Rejection of modernization based on Western models and resistance to the
continuation of monarchical rule was at the heart of the Islamic
fundamentalist movement that unseated the shah, a Westernized monarch
whose policies favored the Western model of the state and rejected the
Islamic ideal of the “community of true believers.”
In the same year as the Iranian revolution (1979), Saddam Hussein (b. 1937)

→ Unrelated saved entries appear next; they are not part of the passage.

(* ===== verification/HTTP.v ===== *)
(** * Responses of [net/http]

    What a handler does with its [ResponseWriter]: the header map, which is sent
    with the first [WriteHeader] or [Write] and may not be changed any more, and
    the body. *)
From Stdlib Require Import ZArith Lia Ascii.
From stdpp Require Import base gmap strings list.
From S2P Require Import Prelude GoStrings.

(** what is written: a text, or bytes *)
Inductive part := Text (s : string) | Bytes (b : list Z).
Abbreviation headers := (gmap string (list string)).
Record response := mkResponse {
  header : headers;
  sent_header : option (Z * headers);   (* the status and the header, once sent *)
  body : list part
}.
Definition new_response : response := mkResponse ∅ None [].

(** [CanonicalMIMEHeaderKey] on the keys the handlers use: letters and dashes *)
Fixpoint canonical (upper : bool) (s : string) : string :=
  match s with
  | String.EmptyString => ""
  | String.String c s => String.String (if upper then to_upper c else to_lower c) (canonical (bool_decide (c = "-"%char)) s)
  end.
Definition CanonicalHeaderKey : string → string := canonical true.

Definition header_Set (k v : string) (w : response) : response :=
  mkResponse (<[CanonicalHeaderKey k := [v]]> (header w)) (sent_header w) (body w).
Definition header_Add (k v : string) (w : response) : response :=
  let k := CanonicalHeaderKey k in mkResponse (<[k := default [] (header w !! k) ++ [v]]> (header w)) (sent_header w) (body w).
Definition WriteHeader (code : Z) (w : response) : response :=
  match sent_header w with Some _ => w | None => mkResponse (header w) (Some (code, header w)) (body w) end.
Definition write (p : part) (w : response) : response :=
  let w := WriteHeader 200 w in mkResponse (header w) (sent_header w) (body w ++ [p]).
(** [http.Error] *)
Definition http_Error (error : string) (code : Z) (w : response) : response :=
  let w := header_Set "Content-Type" "text/plain; charset=utf-8" w in
  let w := header_Set "X-Content-Type-Options" "nosniff" w in
  let w := WriteHeader code w in
  write (Text (error ++ String.String (char_of 10) "")) w.

(** the response as the client sees it *)
Definition status (w : response) : Z := match sent_header w with Some (code, _) => code | None => 200 end.
Definition client_header (w : response) (k : string) : option (list string) :=
  match sent_header w with Some (_, h) => h | None => header w end !! CanonicalHeaderKey k.

(** what is done to the header once it is sent is not seen *)
Lemma header_after_send k v w : is_Some (sent_header w) → status (header_Add k v w) = status w ∧ client_header (header_Add k v w) = client_header w.
Proof. unfold status, client_header. simpl. by intros [[code h] ->]. Qed.
Lemma status_write p w code : status (write p (WriteHeader code w)) = status (WriteHeader code w).
Proof. unfold write, WriteHeader, status. destruct (sent_header w) as [[c h]|] eqn:Hs; simpl; by rewrite ?Hs. Qed.
Lemma status_Error error code : status (http_Error error code new_response) = code.
Proof. reflexivity. Qed.
Lemma drop_messages_suffix msgs size limit : ∃ dropped, msgs = dropped ++ (drop_messages msgs size limit).1.
Proof.
  revert size. induction msgs as [|m0 msgs IH]; intros size; simpl; [by exists []|].
  case_bool_decide; [|by exists []]. destruct (IH (size - msg_Size m0)) as [d Hd]. exists (m0 :: d). simpl. by rewrite <- Hd.
Qed.
Lemma addMessage_ids msgs size limit msg : ∃ dropped, msgs ++ [msg] = dropped ++ (addMessageToBuffer msgs size limit msg).1.
Proof. apply drop_messages_suffix. Qed.

(** a new message at the end of one of the lists, old ones dropped *)
Lemma history_add (old other : list message) (dropped kept : list message) (msg : message) (counter : Z) :
  old ++ [msg] = dropped ++ kept → msg_ID msg = counter + 1 →
  NoDup (msg_ID <$> (old ++ other)) → Forall (λ i, i ≤ counter) (msg_ID <$> (old ++ other)) →
  NoDup (msg_ID <$> (kept ++ other)) ∧ Forall (λ i, i ≤ counter + 1) (msg_ID <$> (kept ++ other)).
Proof.
  intros Hsplit Hid Hnd Hle.
  assert (NoDup (msg_ID <$> ((old ++ [msg]) ++ other)) ∧ Forall (λ i, i ≤ counter + 1) (msg_ID <$> ((old ++ [msg]) ++ other))) as [H1 H2].
  { assert ((old ++ [msg]) ++ other ≡ₚ msg :: (old ++ other)) as Hp by (rewrite <- app_assoc; simpl; by rewrite Permutation_middle).
    rewrite Hp. simpl. rewrite Hid. split.
    - constructor; [|done]. intros Hin. rewrite Forall_forall in Hle. specialize (Hle _ Hin). simpl in Hle. lia.
    - constructor; [lia|]. eapply Forall_impl; [exact Hle|]. simpl. lia. }
  rewrite Hsplit, <- app_assoc, fmap_app in H1, H2. split; [by apply NoDup_app in H1 as (_ & _ & ?)|by apply Forall_app in H2 as [_ ?]].
Qed.
Lemma addSentMessage_ok msg m : history_ok m → history_ok (addSentMessage cfg msg m).
Proof.
  intros [H1 H2]. unfold addSentMessage. case_bool_decide; [done|]. set (msg' := mkMessage _ _ _ _ _ _).
  destruct (addMessage_ids (sentMessages m) (sentMessagesSize m) (MessageHistoryBufferBytes cfg) msg') as [d Hd].
  destruct (addMessageToBuffer _ _ _ _) as [sm ss]. simpl in Hd. unfold history_ok, ids. simpl.
  by apply (history_add (sentMessages m) (receivedMessages m) d sm msg').
Qed.
Lemma addReceivedMessage_ok msg m : history_ok m → history_ok (addReceivedMessage cfg msg m).
Proof.
  intros [H1 H2]. unfold addReceivedMessage. case_bool_decide; [done|]. set (msg' := mkMessage _ _ _ _ _ _).
  destruct (addMessage_ids (receivedMessages m) (receivedMessagesSize m) (MessageHistoryBufferBytes cfg) msg') as [d Hd].
  destruct (addMessageToBuffer _ _ _ _) as [rm rs]. simpl in Hd. unfold history_ok, ids in *. simpl.
  rewrite (Permutation_app_comm (sentMessages m)) in H1, H2 |- *.
  by apply (history_add (receivedMessages m) (sentMessages m) d rm msg').
Qed.
Lemma delete_ok m : history_ok (deleteSentReceivedMessages m).
Proof. split; constructor. Qed.
(** what does not touch the history *)
Lemma history_keep m m' : sentMessages m' = sentMessages m → receivedMessages m' = receivedMessages m → messageCounter m' = messageCounter m →
  history_ok m → history_ok m'.
Proof. unfold history_ok, ids. intros -> -> ->. done. Qed.
End history.

Section handlers.
Context {V E : Type} `{!MergeableOps V E} `{!KVPairMarshal} `{!MapRange} (cfg : KVConfig V).
Implicit Types m : KV V.

Lemma broadcastNewValue_ok key change version c now m : history_ok m → history_ok (broadcastNewValue cfg key change version c now m).
Proof.
  intros Hm. unfold broadcastNewValue. destruct (Encode c change) as [data|]; [|done]. destruct (kv_Marshal _) as [pair|]; [|done].
  eapply history_keep; [reflexivity..|]. by apply addSentMessage_ok.
Qed.
Lemma receive_pair_ok kvPair size c clk m : history_ok m → history_ok (receive_pair (E:=E) cfg kvPair size c clk m).
Proof.
  intros Hm. unfold receive_pair. destruct (mergeBytesValueForKey (E:=E) cfg _ _ c clk m) as [m1 r] eqn:Hmb.
  assert (history_ok m1) as H1.
  { unfold mergeBytesValueForKey in Hmb. destruct (Decode c _) as [[v|ty]|err]; [|by injection Hmb as <- <-..].
    destruct (mergeValueForKey _ _ _ _ _ _ _ _) as [s r'']. injection Hmb as <- <-. by eapply history_keep. }
  destruct r as [[[change|] version]|err]; [|by apply addReceivedMessage_ok..].
  case_bool_decide; [|by apply addReceivedMessage_ok]. apply broadcastNewValue_ok. eapply history_keep; [reflexivity..|].
  by apply addReceivedMessage_ok.
Qed.
Lemma NotifyMsg_ok msg clk m : history_ok m → history_ok (NotifyMsg (E:=E) cfg msg clk m).
Proof.
  intros Hm. unfold NotifyMsg. destruct (kv_Unmarshal msg) as [kvPair|]; [|done]. case_bool_decide; [done|].
  destruct (GetCodec cfg _); [by apply receive_pair_ok|done].
Qed.
Lemma LocalState_ok sent m : history_ok m → history_ok (LocalState cfg sent m).1.
Proof.
  intros Hm. unfold LocalState. assert (history_ok (m, [] : list Z).1) as Hacc0 by done. revert Hacc0. generalize (m, [] : list Z).
  induction (map_range 1031 (store m)) as [|[key val] l IH]; intros acc Hacc; [done|]. simpl. apply IH. destruct acc as [m1 buf]. simpl in *.
  destruct (value val) as [v|]; [|done]. destruct (GetCodec cfg _) as [c|]; [|done]. destruct (Encode c v) as [enc|]; [|done].
  destruct (kv_Marshal _) as [ser|]; [|done]. case_bool_decide; [done|]. simpl. by apply addSentMessage_ok.
Qed.
Lemma MergeRemoteState_ok data clk m : history_ok m → history_ok (MergeRemoteState (E:=E) cfg data clk m).
Proof.
  unfold MergeRemoteState. generalize (length data). intros fuel. revert data m. induction fuel as [|fuel IH]; intros data m Hm; [done|]. simpl.
  do 3 (case_bool_decide; [done|]). destruct (kv_Unmarshal _) as [kvPair|]; [|done]. apply IH.
  destruct (GetCodec cfg _); [by apply receive_pair_ok|done].
Qed.
Lemma CAS_ok {S} (f : option V → S → S * (cas_out V * bool * option string)) envs running now key c (s : S) m :
  history_ok m → history_ok (CAS (E:=E) cfg f envs running now key c s m).1.1.
Proof.
  intros Hm. unfold CAS. destruct (CAS_store _ _ _ _ _ _ _) as [[st s'] r]. destruct r as [[[change newver]|]|err]; [|by eapply history_keep..].
  destruct running; [apply broadcastNewValue_ok|]; by eapply history_keep.
Qed.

became head of Iraq. A member of the Arab Ba’ath Socialist Party since 1957,
Hussein launched a far-reaching suppression of political opposition and put
down a Kurdish rebellion. He also led Iraq in a costly war against Iran in the
1980s and invaded the neighboring oil-rich kingdom of Kuwait in 1990. That
invasion led to the Persian Gulf War, which brought a coalition of forces led
by the United States to the region and eventually forced Iraq to withdraw
from Kuwait.
Religion and New States
A broad spectrum of resistance movements and their interaction with new
states formed by the overthrow of traditional monarchies characterized
postwar developments in West Asia and North Africa. Islamic
fundamentalism provided a key ideological source of resistance to
Westernized authoritarian or one-party states, as Muslims rejected the
Western notion of the social contract in favor of the Islamic belief in the
“community of true believers” as the model for the nation state. Religion and
state were to be a unified whole, and religious law was joined to state law. A
similar issue has dogged Israeli politics since the creation of the state of Israel
in 1948 as a homeland for the Jewish people: Should the religious laws of
Judaism also be the law of the state?